Original FF was SK65 Dyneema, Dynaflight '97 is SK75 Dyneema (higher quality--more durable, stronger, less stretch and creep). 452X is a blend of Dyneema and Vectran (67/33). Formula 8125 used to be a 92/8 blend of SK75 and SK65 Dyneema, now it's a blend of SK75 Dyneema and GORE. I think the new Fast Flight is SK75 Dyneema. The Fast Flight brand is Brownell, Dynaflight, 8125, and 452X are BCY. Each company has their own methods of manufacturing the material into bowstring (heat treating, etc.) so even if the strings are made from the same material they still aren't the "same thing".
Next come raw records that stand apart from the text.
Lemma insert_cow_refines_witness : exists t' pg' ret fp',
  insert_cow one_tree [5] [6] (one_leaf, []) = (Ok t', (pg', [] ++ ret)) /\ pager_ok pg' /\
  tree_is pg' Anchored t' (<[[5] := [6]]> one_map) fp' /\ tree_is pg' Anchored one_tree one_map [1] /\
  fp' ++ ret ≡ₚ [1] ++ seqZ 2 (next_page_id pg' - 2).
Proof.
  apply (insert_cow_refines one_leaf Anchored one_tree one_map [1] [] [5] [6]);
    [apply one_leaf_ok|discriminate|apply one_tree_is|discriminate|vm_compute; reflexivity..|vm_compute; discriminate].
Defined.

Lemma delete_cow_refines_witness : exists t' pg' ret fp',
  delete_cow one_tree [7] (one_leaf, []) = (Ok (bool_decide (is_Some (one_map !! [7])), t'), (pg', [] ++ ret)) /\
  pager_ok pg' /\ tree_is pg' Ordered t' (delete [7] one_map) fp' /\ tree_is pg' Ordered one_tree one_map [1] /\
  fp' ++ ret ≡ₚ [1] ++ seqZ 2 (next_page_id pg' - 2).
Proof.
  apply (delete_cow_refines one_leaf Ordered one_tree one_map [1] [] [7]);
    [apply one_leaf_ok|apply one_tree_is|vm_compute; discriminate].
Defined.

(** Enough inserts for a split, with long keys and values, and deletes. *)
Definition sample_ops : list TreeOp.t :=
  [TreeOp.Insert [1] (replicate 40 1); TreeOp.Insert (replicate 40 2) [2]; TreeOp.Insert [3] (replicate 300 3);
   TreeOp.Insert [4] (replicate 40 4); TreeOp.Insert [5] (replicate 40 5); TreeOp.Insert [6] (replicate 40 6);
   TreeOp.Delete [4]; TreeOp.Delete [9]; TreeOp.Insert [3] [0]].

Lemma history_refines_witness : exists t pg fp,
  (create 3 false ≫= fun t => TreeOp.run_all t sample_ops) (empty_pager 256) = (Ok t, pg) /\
  tree_is pg Anchored t (fold_left TreeOp.apply sample_ops ∅) fp /\ (forall id, is_Some (pages pg !! id) <-> id ∈ fp) /\
  forall key, get pg t key = Ok (fold_left TreeOp.apply sample_ops ∅ !! key).
Proof.
  apply (history_refines 256 3 false sample_ops).
  - split; vm_compute; discriminate.
  - repeat constructor; try discriminate.
  - vm_compute. discriminate.
Defined.
(** Fix the pages an operation reads. *)
Ltac read_pages op := eapply upd_at; [intros ?; unfold op; cbn [fst]; reflexivity|].
Ltac read_room op := apply room_at; intros ?; eexists; split; [unfold op; reflexivity|].

Section map_mut.
Context {W T A : Type} {KT : KvTree W T} {KL : KvTreeLaws W T}.
Context (f : A -> SM (W * list Page) StoreError A) (P Q : W -> A -> list Page -> Prop) (R : A -> A -> Prop).
Context (HP : forall w w' a g, kt_le w w' -> P w a g -> P w' a g).
Context (HQ : forall w w' a g, kt_le w w' -> Q w a g -> Q w' a g).
Context (Hroom : forall a, keeps_room (f a)).
Context (Hf : forall w a g, P w a g -> upd (f a) w g (fun a' w' g' => R a a' /\ Q w' a' g')).

(** Every element is updated, in its own pages. *)
Lemma upd_map_mut l : forall w fs, Forall2 (P w) l fs ->
  upd (map_mut f l) w (concat fs) (fun l' w' h => exists fs', h = concat fs' /\ Forall2 R l l' /\ Forall2 (Q w') l' fs').
Proof using HP HQ Hroom Hf.
  induction l as [|x l IH]; intros w fs HF; inversion HF as [|? g ? fs' Hx Hl]; subst; simpl.
  - apply upd_ret. by exists [].
  - eapply upd_bind; [by eapply upd_frame, Hf| |].
    { intros y. apply room_bind; [by apply room_map_mut|auto with room]. }
    intros y w1 ? L1 (g' & -> & HR & Hy).
    assert (Forall2 (P w1) l fs') as Hl1 by (eapply Forall2_impl; [exact Hl|]; intros ??; by apply HP).
    eapply upd_perm; [apply Permutation_app_comm|].
    eapply upd_bind; [eapply upd_frame, (IH w1 fs' Hl1)|auto with room|].
    intros l' w2 ? L2 (? & -> & fs'' & -> & HRl & Hl').
    eapply upd_perm; [apply Permutation_app_comm|]. apply upd_ret. exists (g' :: fs''). split; [done|].
    split; [by constructor|]. constructor; [by eapply HQ|done].
Qed.
End map_mut.

(** * What tables hold *)

Definition cols_are (cols : list nat) (r : row) (vs : list RowValue.t) : Prop := Forall2 (fun o v => r !! o = Some v) cols vs.

(** The values of an index's columns have the declared, orderable types, and the
    entry key fits a tree. *)
Definition idx_fits (sch : list FluxType.t) (cols : list nat) (pk : list Z) (r : row) : Prop :=
  exists tys vs, Forall2 (fun o ty => sch !! o = Some ty) cols tys /\ forallb ordered_type tys = true /\
    cols_are cols r vs /\ typed tys vs /\ key_fits (encode_values vs ++ pk).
I like Dynaflight '97 and 8125, but to know what will work best for you means you will have to do your own tinkering. How the string is made, strand count, etc. can make a difference. On some bows the difference is big, on some it's negligible. 

IMO any of the HMPE materials will be a big improvement over dacron, especially on a longbow.

Chad


----------



## grantmac (May 31, 2007)

LBR said:


> Original FF was SK65 Dyneema, Dynaflight '97 is SK75 Dyneema (higher quality--more durable, stronger, less stretch and creep). 452X is a blend of Dyneema and Vectran (67/33). Formula 8125 used to be a 92/8 blend of SK75 and SK65 Dyneema, now it's a blend of SK75 Dyneema and GORE. I think the new Fast Flight is SK75 Dyneema. The Fast Flight brand is Brownell, Dynaflight, 8125, and 452X are BCY. Each company has their own methods of manufacturing the material into bowstring (heat treating, etc.) so even if the strings are made from the same material they still aren't the "same thing".
> 
> I like Dynaflight '97 and 8125, but to know what will work best for you means you will have to do your own tinkering. How the string is made, strand count, etc. can make a difference. On some bows the difference is big, on some it's negligible.
> 
> ...


Out of curiosity, what is GORE?

I've been contemplating picking-up a new spool of something a little higher performance then my FF+ (and a color that will look cleaning then the white, ugh). I'm pretty familiar with the HMPE materials but I've not heard of GORE.

Thanks,
Grant


----------



## LBR (Jan 1, 2004)

Honestly I don't know what it is, but I'll see what I can find out. It's new for BCY, and a new one on me--first I heard of it was when BCY started using it in some of their materials.

Chad


----------



## Charon (Apr 17, 2011)

LBR, difficult to do the research as nobody is real clear but it appears that GORE is PTFE, Polytetrafluoroethylene. AKA Teflon! Must have found a way to draw it out into fibers. Seems to be of comparable tensile strength to the HMPE fibers, (Dyneema) but has a lower abrasion resistance. Considerably "slicker" surface though. Maybe they're looking for speed from lower internal friction between the string strands? Trying for another "waxless" string like Angel Majesty? Who knows? So I wouldn't swear by it but that's what I managed to find. You can start here: http://www.gore.com/en_xx/ 
Go to Products>Fibers That's where I found that its PTFE, then ran that on Wikipedia. However no 100% positive info that that is what BCY is using.


----------



## LBR (Jan 1, 2004)

Thanks--what little I could find so far was on fiberoptics and such. I e-mailed Ray at BCY--maybe he will shed some light on it.

Chad


----------



## ripforce (Feb 15, 2010)

My neighbor and I been using Astro flight material that we bought from 3Rivers I have built several 3bundle 15 strand strings for my D Styles not much stretch and it has made a noticable differance in performance on my longbows!


----------



## Charon (Apr 17, 2011)

Of course! Go to the source naturally. Good idea LBR. I would really like to hear what they have to say. 
Out of curiousity ripforce, have you used other HMPE (low-stretch/low-creep) materials to be comparing the Astro Flight to? Just wondering because naturally HMPE really brings any bow to life compared to Dacron, or are you seeing a difference compared to other HMPE materials. 
Personally I really can't stand Dacron anymore. Sure I use it on my older bows not built to handle the modern stuff. But I swear the Dacron makes the bow feel as if it was strung up with a big giant rubber band.


----------